What the task requires: Transcribe the data below verbatim from the line with "size_ok size -> caddr" to the line with "destruct cs2 as [|n cs2]; simpl.". Include both of those lines.

The data:

Lemma take_chunk_coalesced (pf : bool) (a s size : Z) (cs : list chunk) :
  coalesced true cs -> coalesced pf (take_chunk a s size ++ cs).
Proof.
  intros Hcs. destruct (take_chunk_cases a s size) as [[Hc ->] | [Hc ->]]; simpl; [|done].
  split; [done|]. by eapply coalesced_weaken.
Qed.

Lemma take_ok (lo hi : Z) (cs1 : list chunk) (c : chunk) (cs2 : list chunk) (size : Z) :
  layout_ok lo hi (cs1 ++ c :: cs2) -> is_free c -> size_ok size -> size <= csize c ->
  layout_ok lo hi (cs1 ++ take_chunk (caddr c) (csize c) size ++ cs2).
Proof.
  intros H Hf Hz Hle. apply (layout_replace lo hi cs1 [c]); [done|..].
  - intros a b (<- & Hs & <-). apply take_chunk_tiling; done || (unfold cend, SHMEM_SIZE_FIELD; lia).
  - simpl. rewrite Hf. intros [_ Hc]. by apply take_chunk_coalesced.
Qed.

(** realloc: a used chunk and the free chunk after it become one. *)
Lemma extend_ok (lo hi : Z) (cs1 : list chunk) (c n : chunk) (cs2 : list chunk) (size : Z) :
  layout_ok lo hi (cs1 ++ c :: n :: cs2) -> is_free n -> size_ok size ->
  size <= csize c + 16 + csize n ->
  layout_ok lo hi (cs1 ++ take_chunk (caddr c) (csize c + 16 + csize n) size ++ cs2).
Proof.
  intros H Hf Hz Hle. apply (layout_replace lo hi cs1 [c; n]); [done|..].
  - intros a b (<- & [Hs1 Hs2] & Hn & [Hn1 Hn2] & <-). unfold cend, SHMEM_SIZE_FIELD in *.
    apply take_chunk_tiling; [done| |done|lia].
    unfold size_ok, SHMEM_MIN_ALLOC in *. split; [lia|zlia].
  - simpl. rewrite Hf. intros (_ & _ & Hc). by apply take_chunk_coalesced.
Qed.

(** realloc: a used chunk of [s] bytes keeps [size] of them. *)
Definition shrunk (c : chunk) (size e : Z) : list chunk :=
  [Chunk (caddr c) size true;
   Chunk (caddr c + 2 * SHMEM_SIZE_FIELD + size) (e - (caddr c + 2 * SHMEM_SIZE_FIELD + size) - 2 * SHMEM_SIZE_FIELD) false].

Lemma shrunk_tiling (c : chunk) (size e : Z) :
  size_ok size -> caddr c + 16 + size + 40 <= e -> (e - caddr c) mod 8 = 0 ->
  tiling (caddr c) (shrunk c size e) e.
Proof.
  intros [Hz1 Hz2] Hle Hm. unfold shrunk. simpl. unfold cend, size_ok, SHMEM_SIZE_FIELD, SHMEM_MIN_ALLOC in *; simpl.
  split_and!; zlia.
Qed.

(** *** free *)

Lemma before_free_cases (cs1 : list chunk) (c : chunk) :
  (last_free false cs1 = false /\ before_free cs1 c = (cs1, caddr c)) \/
  (exists cs1' p, cs1 = cs1' ++ [p] /\ is_free p /\ before_free cs1 c = (cs1', caddr p)).
Proof.
  unfold before_free. destruct (last cs1) as [p|] eqn:E.
  - apply last_Some in E as (l & ->). destruct (cused p) eqn:Hp; [left|right].
    + split; [|done]. rewrite last_free_app. simpl. by rewrite Hp.
    + exists l, p. by rewrite removelast_last.
  - apply last_None in E as ->. by left.
Qed.

Lemma after_free_cases (c : chunk) (cs2 : list chunk) :
  (exists n cs2', cs2 = n :: cs2' /\ is_free n /\ after_free c cs2 = (cs2', cend n)) \/
  ((forall n cs2', cs2 = n :: cs2' -> is_used n) /\ after_free c cs2 = (cs2, cend c)).
Proof.
  destruct cs2 as [|n cs2]; simpl.
  - right. split; [by intros ??|done].
  - destruct (cused n) eqn:Hn; [right|left; eauto]. split; [|done]. by intros ?? [= <- <-].
Qed.

Lemma coalesced_head_used (pf : bool) (l : list chunk) :
  (forall n l', l = n :: l' -> is_used n) -> coalesced false l -> coalesced pf l.
Proof. destruct l as [|n l]; simpl; [done|]. intros H [_ Hc]. split; [|done]. intros _. by apply (H n l). Qed.

Lemma shrink_ok (lo hi : Z) (cs1 : list chunk) (c : chunk) (cs2 : list chunk) (size : Z) :
  layout_ok lo hi (cs1 ++ c :: cs2) -> is_used c -> size_ok size -> size <= csize c / 4 ->
  layout_ok lo hi (cs1 ++ shrunk c size (after_free c cs2).2 ++ (after_free c cs2).1).
Proof.
  intros H Hu Hz Hle.
  destruct (after_free_cases c cs2) as [(n & cs2' & -> & Hn & ->) | [Hn ->]]; cbn [fst snd].
  - apply (layout_replace lo hi cs1 [c; n]); [done|..].
    + intros a b (<- & [Hs1 Hs2] & Ha & [Hn1 Hn2] & <-). destruct Hz as [Hz1 Hz2].
      unfold size_ok, cend, SHMEM_SIZE_FIELD, SHMEM_MIN_ALLOC in *. apply shrunk_tiling; [done|zlia|zlia].
    + simpl. rewrite Hn. naive_solver.
  - apply (layout_replace lo hi cs1 [c]); [done|..].
    + intros a b (<- & [Hs1 Hs2] & <-). destruct Hz as [Hz1 Hz2].
      unfold size_ok, cend, SHMEM_SIZE_FIELD, SHMEM_MIN_ALLOC in *. apply shrunk_tiling; [done|zlia|zlia].
    + simpl. rewrite Hu. intros [_ Hc]. split; [done|]. split; [done|]. by apply coalesced_head_used.
Qed.

(** What is freed: the merged chunk replaces the neighbours and [c]. *)
Lemma release_split (cs1 : list chunk) (c : chunk) (cs2 : list chunk) :
  exists cs1' ps ns cs2' a e,
    cs1 = cs1' ++ ps /\ cs2 = ns ++ cs2' /\ Forall is_free (ps ++ ns) /\
    release cs1 c cs2 = cs1' ++ merged_chunk a e :: cs2' /\
    before_free cs1 c = (cs1', a) /\ after_free c cs2 = (cs2', e) /\
    (coalesced false (cs1 ++ c :: cs2) -> is_used c ->
       last_free false cs1' = false /\ coalesced true cs2') /\
    (forall x y, tiling x (ps ++ c :: ns) y -> size_ok (e - a - 16) /\ x = a /\ y = e).
Proof.
  unfold release.
  destruct (before_free_cases cs1 c) as [[Hb ->] | (cs1' & p & -> & Hp & ->)];
    destruct (after_free_cases c cs2) as [(n & cs2' & -> & Hn & ->) | [Hn ->]].
  - exists cs1, [], [n], cs2', (caddr c), (cend n). rewrite app_nil_r. split_and!; try done.
    + by constructor.
    + intros Hc Hu. apply coalesced_app in Hc as [_ Hc]. simpl in Hc. rewrite Hn in Hc. destruct Hc as (_ & _ & Hc). done.
    + intros x y (<- & [H1 H2] & H3 & [H4 H5] & <-). unfold size_ok, cend, SHMEM_SIZE_FIELD, SHMEM_MIN_ALLOC in *.
      split_and!; zlia.
  - exists cs1, [], [], cs2, (caddr c), (cend c). rewrite app_nil_r. split_and!; try done.
    + intros Hc Hu. apply coalesced_app in Hc as [_ Hc]. simpl in Hc. rewrite Hu in Hc.
      destruct Hc as [_ Hc]. split; [done|]. by apply coalesced_head_used.
    + intros x y (<- & [H1 H2] & <-). unfold size_ok, cend, SHMEM_SIZE_FIELD, SHMEM_MIN_ALLOC in *. split_and!; zlia.
  - exists cs1', [p], [n], cs2', (caddr p), (cend n). split_and!; try done.
    + by repeat constructor.
    + intros Hc Hu. rewrite <- app_assoc in Hc. apply coalesced_app in Hc as [_ Hc]. simpl in Hc.
      rewrite Hn, Hp in Hc. destruct Hc as [Hc1 Hc2]. split; [|naive_solver].
      destruct (last_free false cs1'); naive_solver.
    + intros x y (<- & [H1 H2] & H3 & [H4 H5] & H6 & [H7 H8] & <-).
      unfold size_ok, cend, SHMEM_SIZE_FIELD, SHMEM_MIN_ALLOC in *. split_and!; zlia.
  - exists cs1', [p], [], cs2, (caddr p), (cend c). split_and!; try done.
    + by repeat constructor.
    + intros Hc Hu. rewrite <- app_assoc in Hc. apply coalesced_app in Hc as [_ Hc]. simpl in Hc.
      rewrite Hu, Hp in Hc. destruct Hc as (Hc1 & Hc2 & Hc3). split.
      * destruct (last_free false cs1'); naive_solver.
      * by apply coalesced_head_used.
    + intros x y (<- & [H1 H2] & H3 & [H4 H5] & <-).
      unfold size_ok, cend, SHMEM_SIZE_FIELD, SHMEM_MIN_ALLOC in *. split_and!; zlia.
Qed.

Task output:
  size_ok size -> caddr c + 16 + size + 40 <= e -> (e - caddr c) mod 8 = 0 ->
  tiling (caddr c) (shrunk c size e) e.
Proof.
  intros [Hz1 Hz2] Hle Hm. unfold shrunk. simpl. unfold cend, size_ok, SHMEM_SIZE_FIELD, SHMEM_MIN_ALLOC in *; simpl.
  split_and!; zlia.
Qed.

(** *** free *)

Lemma before_free_cases (cs1 : list chunk) (c : chunk) :
  (last_free false cs1 = false /\ before_free cs1 c = (cs1, caddr c)) \/
  (exists cs1' p, cs1 = cs1' ++ [p] /\ is_free p /\ before_free cs1 c = (cs1', caddr p)).
Proof.
  unfold before_free. destruct (last cs1) as [p|] eqn:E.
  - apply last_Some in E as (l & ->). destruct (cused p) eqn:Hp; [left|right].
    + split; [|done]. rewrite last_free_app. simpl. by rewrite Hp.
    + exists l, p. by rewrite removelast_last.
  - apply last_None in E as ->. by left.
Qed.

Lemma after_free_cases (c : chunk) (cs2 : list chunk) :
  (exists n cs2', cs2 = n :: cs2' /\ is_free n /\ after_free c cs2 = (cs2', cend n)) \/
  ((forall n cs2', cs2 = n :: cs2' -> is_used n) /\ after_free c cs2 = (cs2, cend c)).
Proof.
  destruct cs2 as [|n cs2]; simpl.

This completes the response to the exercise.